Para el anecdotario quedaría la historia de un goleador implacable, por entonces azotando arqueros en las inferiores de un club de la "A" quien, ya entrado 1969 y mientras estudiaba Prepratorios de Notiariado en un instituto privado de la zona del Cordón, se regocijaba los lunes en los recreos, "cargando" a sus compañeros hinchas de Peñarol por los goles que ese sábado les había anotado jugando en la Cuarta División de su equipo. Por cierto que aquel gran "9" no tomaba la misma actitud cuando la víctima de su artillería era la Cuarta División de Nacional, circunstancia en la que se mantenía muy callado y medido. Cierto día el goleador había confesado abiertamente a un grupo de compañeros, que en la tardecita de aquel 20 de mayo de 1966, una vez concretada la histórica remontada aurinegra, se había encerrado en su habitación para...llorar desconsoladamente. Un día, ya entrada la década siguiente, el futuro profesional de aquel goleador implacable, quien también resultaría en la época un auténtico experto en concretar “cambios de frente” espectaculares, se encargaría de susurrarle al oído que aquella tarde-noche, en lugar de encerrarse a llorar a mares por la conquista de Peñarol, debió haberse unido a los festejos de 18 de Julio.
Los ganadores aurinegros de la final más dramática que se haya disputado hasta ahora en el marco de la Copa Libertadores de América, fueron Ladislao “Polaco” Mazurdiewicz, Pablo “Boñato” Forlán, el paraguayo Juan Vicente Lezcano, Nelson Díaz, Omar “Cacho” Caetano, Néstor “Tito” Goncálvez, Julio César “Pocho” Cortés, Julio César “Pardo” Abbadie, Pedro Virgilio Rocha, Alberto Pedro Spencer y Juan Joya Cordero. El entrenador era el campeón del mundo en Maracaná, el ex arquero “celeste” y aurinegro Roque Gastón Máspoli.

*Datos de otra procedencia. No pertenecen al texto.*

Lemma filter_ofSnapshot_others (sid sid' : string) (es : list SnapshotEntry.t) :
  List.filter (Prisma.ofSnapshot sid')
    (List.filter (fun e => negb (Prisma.ofSnapshot sid e)) es)
  = if String.eqb sid sid' then []
    else List.filter (Prisma.ofSnapshot sid') es.
Proof.
  induction es as [|e es IH]; [by destruct (String.eqb sid sid')|].
  cbn [List.filter].
  destruct (Prisma.ofSnapshot sid e) eqn:E1; cbn [negb List.filter];
    rewrite IH; destruct (Prisma.ofSnapshot sid' e) eqn:E2;
    destruct (String.eqb_spec sid sid') as [F|F]; try done.
  - unfold Prisma.ofSnapshot in E1, E2.
    apply String.eqb_eq in E1, E2. congruence.
  - subst sid'. congruence.
Qed.

(** The entries of the returned snapshot after a run. *)
Lemma entriesOf_after
    (k : Clock.t) (month : string) (notes : option string) (s : Store.t) :
  NoDup (chefIds s) ->
  let r := createMonthlySnapshot k month notes s in
  let s1 := withChefs (map (rankChef 0 (ranking k s)) (Store.chefs s)) s in
  let sid :=
    MonthlySnapshot.id
      (Prisma.upsertMonth month notes (Clock.now k)
         (Store.monthlySnapshots s)).2 in
  r.2 = Some sid
  /\ activeChefs r.1 = activeChefs s1
  /\ Store.monthlySnapshots r.1
     = (Prisma.upsertMonth month notes (Clock.now k)
          (Store.monthlySnapshots s)).1
  /\ entriesOf sid r.1
     = map (entryOf k (weightsOf s) (prevRankMap (Prisma.firstBefore month s))
              sid)
         (chefsByRank s1)
  /\ forall sid', sid' <> sid -> entriesOf sid' r.1 = entriesOf sid' s.
Proof.
  intros Hnd r s1 sid. unfold r.
  rewrite (createMonthlySnapshot_run k month notes s Hnd). cbn [fst snd].
  fold s1 sid. repeat split.
  - unfold entriesOf. cbn. rewrite List.filter_app.
    rewrite filter_ofSnapshot_others, filter_ofSnapshot_entries.
    by rewrite String.eqb_refl.
  - intros sid' N. unfold entriesOf. cbn. rewrite List.filter_app.
    rewrite filter_ofSnapshot_others, filter_ofSnapshot_entries.
    destruct (String.eqb_spec sid sid') as [E|_]; [congruence|].
    by rewrite app_nil_r.
Qed.

End SnapshotFacts.

(** The constraints on the store are kept by a run, so they hold in every
    store the builder can leave. *)
Lemma createMonthlySnapshot_storeOk
    (k : Clock.t) (month : string) (notes : option string) (s : Store.t) :
  storeOk s -> storeOk (createMonthlySnapshot k month notes s).1.
Proof.
  intros (Hnd & Hm & Hr).
  rewrite (createMonthlySnapshot_run k month notes s Hnd). cbn [fst].
  destruct (upsertMonth_spec month notes (Clock.now k)
              (Store.monthlySnapshots s)) as (_ & _ & _ & Hone).
  destruct (Hone Hm) as [Hm' _]. split; [|split].
  - unfold chefIds. cbn. rewrite map_map.
    erewrite map_ext; [exact Hnd|]. intros c. apply rankChef_id.
  - exact Hm'.
  - cbn [Store.snapshotEntries]. apply List.Forall_app. split.
    + rewrite List.Forall_forall in *. intros e He.
      apply filter_In in He as [He _]. by apply Hr.
    + rewrite List.Forall_forall. intros e (c & <- & Hc)%in_map_iff.
      apply list_elem_of_In in Hc. rewrite chefsByRank_Permutation in Hc.
      apply list_elem_of_In in Hc. rewrite activeChefs_after in Hc.
      destruct (ranked_In_inv k s Hnd c Hc) as (c0 & j & _ & _ & ->).
      cbn. lia.
Qed.

Lemma empty_storeOk : storeOk Store.empty.
Proof. repeat split; constructor. Qed.

(** C6.  [createMonthlySnapshot] replaces the snapshot of a month: after
    the call the month has exactly one row, which is the row it had before
    when there was one; the entries of that row are one for each chef that
    is not archived now, and nothing else, whatever entries an earlier
    publication left; the entries of other snapshots are untouched. *)
Theorem createMonthlySnapshot_replaces
    (k : Clock.t) (month : string) (notes : option string) (s : Store.t) :
  NoDup (chefIds s) -> NoDup (months s) ->
  exists s' snapshot,
    createMonthlySnapshot k month notes s
    = (s', Some (MonthlySnapshot.id snapshot))
    /\ snapshotsOf month s' = [snapshot]
    /\ (forall old, In old (snapshotsOf month s) ->
          MonthlySnapshot.id snapshot = MonthlySnapshot.id old)
    /\ map SnapshotEntry.chefId (entriesOf (MonthlySnapshot.id snapshot) s')
       ≡ₚ map Chef.id (activeChefs s')
    /\ NoDup
         (map SnapshotEntry.chefId (entriesOf (MonthlySnapshot.id snapshot) s'))
    /\ forall sid, sid <> MonthlySnapshot.id snapshot ->
         entriesOf sid s' = entriesOf sid s.
Proof.
  intros Hnd Hm.
  destruct (entriesOf_after k month notes s Hnd) as (R & A & S & E & O).
  destruct (upsertMonth_spec month notes (Clock.now k)
              (Store.monthlySnapshots s)) as (_ & _ & Hold & Hone).
  destruct (Hone Hm) as [_ One].
  exists (createMonthlySnapshot k month notes s).1,
    (Prisma.upsertMonth month notes (Clock.now k)
       (Store.monthlySnapshots s)).2.
  assert (Ec : map SnapshotEntry.chefId
                 (entriesOf
                    (MonthlySnapshot.id
                       (Prisma.upsertMonth month notes (Clock.now k)
                          (Store.monthlySnapshots s)).2)
                    (createMonthlySnapshot k month notes s).1)
               ≡ₚ map Chef.id
                    (activeChefs (createMonthlySnapshot k month notes s).1)).
  { rewrite E, A, map_map.
    rewrite <- (chefsByRank_Permutation
                  (withChefs (map (rankChef 0 (ranking k s)) (Store.chefs s))
                     s)).
    reflexivity. }
  split; [|split; [|split; [|split; [|split]]]].
  - rewrite <- R. by destruct (createMonthlySnapshot k month notes s).
  - unfold snapshotsOf. by rewrite S.
  - intros old [Ho Eo]%filter_In. apply Hold; [done| |done].
    by apply String.eqb_eq.
  - exact Ec.
  - rewrite Ec, A. apply activeChefs_ids_NoDup.
    unfold chefIds. cbn. rewrite map_map.
    erewrite map_ext; [exact Hnd|]. intros c. apply rankChef_id.
  - exact O.
Qed.

Lemma priorRank_positive
    (p : MonthlySnapshot.t) (cid : string) (s : Store.t) (r : Z) :
  Forall (fun e => (1 <= SnapshotEntry.rank e)%Z) (Store.snapshotEntries s) ->
  priorRank p cid s = Some r -> (1 <= r)%Z.
Proof.
  intros Hall. unfold priorRank.
  destruct (List.find _ _) as [e|] eqn:F; [|done]. intros [= <-].
  apply find_some in F as [He _]. apply in_rev in He.
  rewrite List.Forall_forall in Hall. by apply Hall.
Qed.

A su vez el entrenador riverplatense Renato Cesarini, esa tarde-noche paró en la cancha a Amadeo Carrizo, Alberto Sainz, Eduardo Grispo, el ex Peñarol Roberto Matosas (padre de Gustavo), Abel Vieytez, Juan Carlos Sarnari, Jorge Solari, Ermindo Onega, el también ex Peñarol Luis Cubilla, Daniel Onega y Oscar Más.
Durante aquellos más que eufóricos y justificados festejos aurinegros focalizados, como era usual, en la Avenida 18 de Julio, no se recuerda destrozo alguno, Ninguna vidriera rota, ningún comercio saqueado, ni autos destrozados, ni peatones robados, sólo banderas de Peñarol y de otros cuadros del fútbol uruguayo que se adherían al festejo. La sociedad uruguaya de la época no conocía los desmanes a la hora de celebrar, alegre y hasta eufórica, un triunfo de esas características. No había motivo para nada más que compartir un momento fantástico, idílico para los partidarios del club ganador. Y nada más...

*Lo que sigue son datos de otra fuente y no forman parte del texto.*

Definition press (c : Control) (p : Preferences) : Preferences :=
  match c with
  | ToggleDiet d => toggleDiet d p
  | AddCustomDiet text => addCustomDiet text p
  | RemoveCustomDiet d => removeCustomDiet d p
  | ToggleTaste t => toggleTaste t p
  | AddCustomCuisine text => addCustomCuisine text p
  | RemoveCustomCuisine t => removeCustomCuisine t p
  | SetDifficulty d => setDifficulty d p
  | SetTime t => setTime t p
  | SetPortions n => setPortions n p
  end.

(** The states reached from the initial state through the controls. *)
Inductive reached : Preferences -> Prop :=
| reached_initial : reached initialPreferences
| reached_press (c : Control) (p : Preferences) :
    reached p -> offered p c -> reached (press c p).

End OnboardingTastesControls.

(** *** The create-recipe screen: loading the preferences *)
Module CreateRecipePreferences.
Import Store App CreateRecipeScreen.
Local Open Scope app_scope.

(** [fetchPreferences]; the result is the object handed to
    [setPreferences], if the handler gets that far. The select has no
    filter of its own: the caller sees only its own row. *)
Definition fetchPreferences : App (option Preferences) :=
  try_catch_finally
    (user <- getUser ;;
     match user with
     | None => throw (JsError "No user found")
     | Some id =>
         resp <- call (PreferencesSelect id) ;;
         match error resp with
         | Some _ =>
             (* Don't throw here - it's normal for users to not have
                preferences yet *)
             ret None
         | None =>
             match data resp with
             | PreferencesRow prefs =>
                 ret (Some
                        {| p_diet := Some (match diet prefs with
                                           | Some d => d
                                           | None => EmptyString
                                           end);
                           p_tastes := Some (tastes prefs);
                           p_preferred_difficulty :=
                             stringOrNull (preferred_difficulty prefs);
                           p_preferred_time_minutes :=
                             integerOrNull (preferred_time_minutes prefs);
                           p_preferred_portions :=
                             integerOrNull (preferred_portions prefs) |})
             | _ => ret None
             end
         end
     end)
    (fun _ =>
       console_error "Error fetching preferences:" ;;
       alert "Error" "Failed to load preferences. Using default values." ;;
       ret None)
    (ret tt).

End CreateRecipePreferences.

(** *** The lists the screens show *)
Module ScreenLists.
Import Store App.
Local Open Scope app_scope.

(** Modelled from the spec: [from(table).select('*').order('created_at',
    { ascending: false })] returns the caller's rows, newest first, which
    is the order the tables are kept in. *)
Definition visible_ingredients (caller : option UserId) (d : DB)
    : list Ingredient :=
  filter (fun row => owns caller (ingredient_user row)) (ingredients d).
Definition visible_utensils (caller : option UserId) (d : DB)
    : list Utensil :=
  filter (fun row => owns caller (utensil_user row)) (utensils d).
Definition visible_recipes (caller : option UserId) (d : DB)
    : list Recipe :=
  filter (fun r => owns caller (recipe_user r)) (recipes d).

(** A read request: it resolves to [{ data, error }] and leaves the store
    and the trace as they are. *)
Definition select_rows {A} (rows : option UserId -> DB -> list A)
    : App (option (list A) * option PgError) :=
  fun w =>
    match next_fault w with
    | Some (Throws msg) =>
        (Throw (JsError msg),
         {| db := db w; session := session w; faults := later_faults w;
            trace := trace w |})
    | Some (Fails e) =>
        (Ok (None, Some e),
         {| db := db w; session := session w; faults := later_faults w;
            trace := trace w |})
    | None =>
        (Ok (Some (rows (session w) (db w)), None),
         {| db := db w; session := session w; faults := later_faults w;
            trace := trace w |})
    end.

(** [loadIngredients] of the ingredients screen; the argument is the
    screen's [ingredients] state and the result its next value. *)
Definition loadIngredients (ingredients : list Ingredient)
    : App (list Ingredient) :=
  try_catch_finally
    (user <- getUser ;;
     match user with
     | None => ret []
     | Some _ =>
         result <- select_rows visible_ingredients ;;
         match result with
         | (Some data, None) => ret data
         | _ => ret ingredients
         end
     end)
    (fun _ => console_error "Error loading ingredients:" ;; ret [])
    (ret tt).

(** [loadUtensils] of the utensils screen, on the [utensils] state. *)
Definition loadUtensils (utensils : list Utensil) : App (list Utensil) :=
  try_catch_finally
    (user <- getUser ;;
     match user with
     | None => ret []
     | Some _ =>
         result <- select_rows visible_utensils ;;
         match result with
         | (Some data, None) => ret data
         | _ => ret utensils
         end
     end)
    (fun _ => console_error "Error loading utensils:" ;; ret [])
    (ret tt).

“¡Pero falta el postre!”, exclamaría Fabián, un “rabioso” aurinegro de la “barra” de Javier, apenas los peñarolenses de aquel grupo de amigos hubieron retornado al barrio, luego de los alborozados festejos, ya entrada la madrugada del día después de la hazaña increíble del Estadio Nacional de Chile. Y era plenamente cierto, porque nada menos que el poderoso Real Madrid, el Campeón de Europa, se aprontaba a chocar con el nuevo Campeón de América, un Peñarol que ya llevaba a esa altura tres trofeos continentales obtenidos: el primero en 1960, el segundo en 1961 y ese de 1966, conseguido tras una remontada histórica.

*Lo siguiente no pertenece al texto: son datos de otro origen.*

Lemma timer_inv_step s ev : timer_inv s -> timer_inv (step s ev).
Proof.
  intros HT. destruct ev as [req|w|w data|w|w| |]; simpl.
  - rewrite on_connection_rejection.
    destruct (rejection req (accept_socket s)); [by apply (timer_inv_same s)|].
    unfold open_session.
    match goal with |- context [if ?b then _ else _] => destruct b eqn:Hb end;
      [|by apply (timer_inv_same s)].
    apply andb_true_iff in Hb as [_ Hnone]. simpl in Hnone.
    destruct HT as [Hnil|(t & Ht & Hh)].
    + right. exists (nextTimer s). simpl. by rewrite Hnil.
    + rewrite Hh in Hnone. done.
  - destruct (find_client w (clients s)) as [c|]; [|done].
    destruct (has_handlers c); [|done]. by apply (timer_inv_same s).
  - destruct (find_client w (clients s)) as [c|]; [|done].
    destruct (has_handlers c); [|done].
    unfold on_message. destruct (String.eqb _ _); by apply (timer_inv_same s).
  - by apply (timer_inv_same s).
  - destruct (find_client w (clients s)) as [c|]; [|done].
    destruct (clientIP c) as [ip|]; [|by apply (timer_inv_same s)].
    unfold on_close.
    match goal with |- context [if ?b then _ else _] => destruct b end;
      [|by apply (timer_inv_same s)].
    left. by apply (timer_inv_clear s).
  - destruct (timers s) eqn:Hts; [done|].
    destruct (heartbeat_tick_globals s) as (_ & Hh & Ht & _).
    apply (timer_inv_same s); done.
  - left. by apply (timer_inv_clear s).
Qed.

(** At most one heartbeat timer is alive in any reachable state. *)
Lemma heartbeat_at_most_one evs : (length (timers (run evs init)) <= 1)%nat.
Proof.
  assert (HT : timer_inv (run evs init)).
  { generalize init (or_introl eq_refl : timer_inv init).
    induction evs as [|ev evs IH]; intros s Hs; [done|].
    simpl. apply IH. by apply timer_inv_step. }
  destruct HT as [->|(t & -> & _)]; simpl; lia.
Qed.

(** C7 (the code at the failing inputs).  A rejected socket stays in
    [wss.clients] until its ['close'] event, so the size tests miss both
    transitions: an accepted connection that arrives meanwhile gets no
    heartbeat, and a timer outlives the last accepted connection when a
    rejected socket closes after it. *)
Theorem C7_heartbeat_not_tied_to_active_connections :
  (length (activeConnections
             (run [Connection (anonymous_request (origin 0));
                   Connection (valid_request (origin 1))] init)) = 1%nat
   /\ timers (run [Connection (anonymous_request (origin 0));
                   Connection (valid_request (origin 1))] init) = []
   /\ heartbeatInterval (run [Connection (anonymous_request (origin 0));
                              Connection (valid_request (origin 1))] init) = None)
  /\ (clients (run [Connection (valid_request (origin 0));
                    Connection (anonymous_request (origin 1));
                    Close 0%nat; Close 1%nat] init) = []
      /\ timers (run [Connection (valid_request (origin 0));
                      Connection (anonymous_request (origin 1));
                      Close 0%nat; Close 1%nat] init) = [0%nat]).
Proof. repeat split; by vm_compute. Qed.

Y el tan deseado postre comenzaría a saborearse el 12 de octubre de 1966, día en que Peñarol recibiera al famoso Real Madrid, un club histórico por donde se lo mire, múltiple campeón en España y en Europa. En 1960 ambos clubes habían inaugurado la Copa Intercontinental, la cual se dirimía entre los campeones de Sudamérica y de Europa. Tras el 0 a 0 con que había finalizado el primer partido, disputado en una lluviosa tarde de domingo en el “Centenario”, los “merengues” pulverizarían a los aurinegros en la revancha de “Chamartín” (luego llamado “Santiago Bernabeu”), goleándolos 5 a 1 y quedándose con la primera Copa Intercontinental de clubes. Eran los días en que los Di Stéfano, los Puskas y los Gento pasaban una aplanadora sobre los rivales y realmente no había nacido quien pudiera pararlos.
Seis años después era tiempo de revancha para el aurinegro. Pese a los meses transcurridos, la increíble victoria ante River Plate en Santiago, estaba lejos de haber sido olvidada y más bien era un acicate para jugadores, cuerpo técnico e hinchas, que iban tras el complicado logro de doblegar a un auténtico monstruo del fútbol mundial. La tarde de ese 12 de octubre del ’66 aparecía soleada y cálida, en contraposición con la del partido de ida del ’60 ante el mismo rival y los goles de Alberto Spencer, convertidos a los 39 y a los 79 minutos de juego, la habían hecho más brillante aún para el aurinegro. 2 a 0 sería el resultado final de ese encuentro, disputado en un Estadio Centenario colmado, con casi 70.000 personas en sus tribunas y arbitrado por el chileno Claudio Vicuña.
Dirigidos como siempre por Roque Gastón Máspoli, Mazurkiewicz, Forlán, Lezcano, Varela, Tabaré González, Goncálvez, Cortés, Abbadie, Rocha, Spencer y Joya, esa tarde habían sido más que Betancort, Pachín, Sanchís, Ruiz, Martínez, de Felipe, Serena, Zoco, Velázquez, Amaro y Bueno, conducidos por Miguel Muñoz.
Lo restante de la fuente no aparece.